(** The row [stage] inserts. *)
Lemma inserted_ok pg cand pred (grant : LeaseGrant) :
  let lease := to_json grant in
  row_ok (GateRow.mk GateState.PREDECESSOR_OPEN pg (pg + 1) pred cand (Some pg) (fence_of pg)
    lease 0 0 schema_version None (_digest cand) None (_digest pred) (Some (_digest pred)))
    (set_gate_state (Some (GateRow.mk GateState.PREDECESSOR_OPEN pg (pg + 1) pred cand
      (Some pg) (fence_of pg) lease 0 0 schema_version None (_digest cand) None (_digest pred)
      (Some (_digest pred)))) empty_db).
Proof.
  split; cbn; try done; try (intros ? Hin; by apply elem_of_nil in Hin); [by eexists|].
  constructor.
Qed.

Lemma db_le_insert d0 row : db_le d0 empty_db → db_le d0 (set_gate_state (Some row) empty_db).
Proof.
  intros [R L A E]. split; [|done..]. intros r Hr. by destruct (R r Hr) as (? & ? & _).
Qed.

Lemma stage_evolves d0 d cand pred : evolves d0 d → evolve (stage clock cand pred) d0 d.
Proof.
  intros Hev. unfold stage. apply dwp_bind, dwp_lift; [intros pg Hpg|done].
  apply dwp_bind, dwp_get_db. destruct (gate_state d) as [row|] eqn:Hr.
  { dwp_steps; done. }
  assert (d = empty_db) as ->.
  { destruct Hev as [Hok _]; unfold db_ok in Hok; by rewrite Hr in Hok. }
  apply dwp_bind, dwp_query; [intros r|done].
  apply dwp_bind, dwp_raise_if; [done|]. intros Hroute. reflect.
  apply dwp_bind, dwp_transaction, dwp_bind, dwp_authority. intros grant.
  apply dwp_bind, dwp_update_db.
  match goal with H1 : route_generation r = _, H2 : fence r = _ |- _ => rewrite H1, H2 end.
  set (row := GateRow.mk _ _ _ _ _ _ _ _ _ _ _ _ _ _ _ _).
  assert (Hev1 : evolves d0 (set_gate_state (Some row) empty_db)).
  { split; [apply inserted_ok|]. apply db_le_insert, Hev. }
  apply dwp_transition; [|done]. intros row' now Hrow' _ Hall. injection Hrow' as <-.
  apply dwp_ret. by apply (evolves_transition d0 (set_gate_state (Some row) empty_db) row).
Qed.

= = =

Work instructions — Output the data above in full and exactly.

Task answer —
(** The row [stage] inserts. *)
Lemma inserted_ok pg cand pred (grant : LeaseGrant) :
  let lease := to_json grant in
  row_ok (GateRow.mk GateState.PREDECESSOR_OPEN pg (pg + 1) pred cand (Some pg) (fence_of pg)
    lease 0 0 schema_version None (_digest cand) None (_digest pred) (Some (_digest pred)))
    (set_gate_state (Some (GateRow.mk GateState.PREDECESSOR_OPEN pg (pg + 1) pred cand
      (Some pg) (fence_of pg) lease 0 0 schema_version None (_digest cand) None (_digest pred)
      (Some (_digest pred)))) empty_db).
Proof.
  split; cbn; try done; try (intros ? Hin; by apply elem_of_nil in Hin); [by eexists|].
  constructor.
Qed.

Lemma db_le_insert d0 row : db_le d0 empty_db → db_le d0 (set_gate_state (Some row) empty_db).
Proof.
  intros [R L A E]. split; [|done..]. intros r Hr. by destruct (R r Hr) as (? & ? & _).
Qed.

Lemma stage_evolves d0 d cand pred : evolves d0 d → evolve (stage clock cand pred) d0 d.
Proof.
  intros Hev. unfold stage. apply dwp_bind, dwp_lift; [intros pg Hpg|done].
  apply dwp_bind, dwp_get_db. destruct (gate_state d) as [row|] eqn:Hr.
  { dwp_steps; done. }
  assert (d = empty_db) as ->.
  { destruct Hev as [Hok _]; unfold db_ok in Hok; by rewrite Hr in Hok. }
  apply dwp_bind, dwp_query; [intros r|done].
  apply dwp_bind, dwp_raise_if; [done|]. intros Hroute. reflect.
  apply dwp_bind, dwp_transaction, dwp_bind, dwp_authority. intros grant.
  apply dwp_bind, dwp_update_db.
  match goal with H1 : route_generation r = _, H2 : fence r = _ |- _ => rewrite H1, H2 end.
  set (row := GateRow.mk _ _ _ _ _ _ _ _ _ _ _ _ _ _ _ _).
  assert (Hev1 : evolves d0 (set_gate_state (Some row) empty_db)).
  { split; [apply inserted_ok|]. apply db_le_insert, Hev. }
  apply dwp_transition; [|done]. intros row' now Hrow' _ Hall. injection Hrow' as <-.
  apply dwp_ret. by apply (evolves_transition d0 (set_gate_state (Some row) empty_db) row).
Qed.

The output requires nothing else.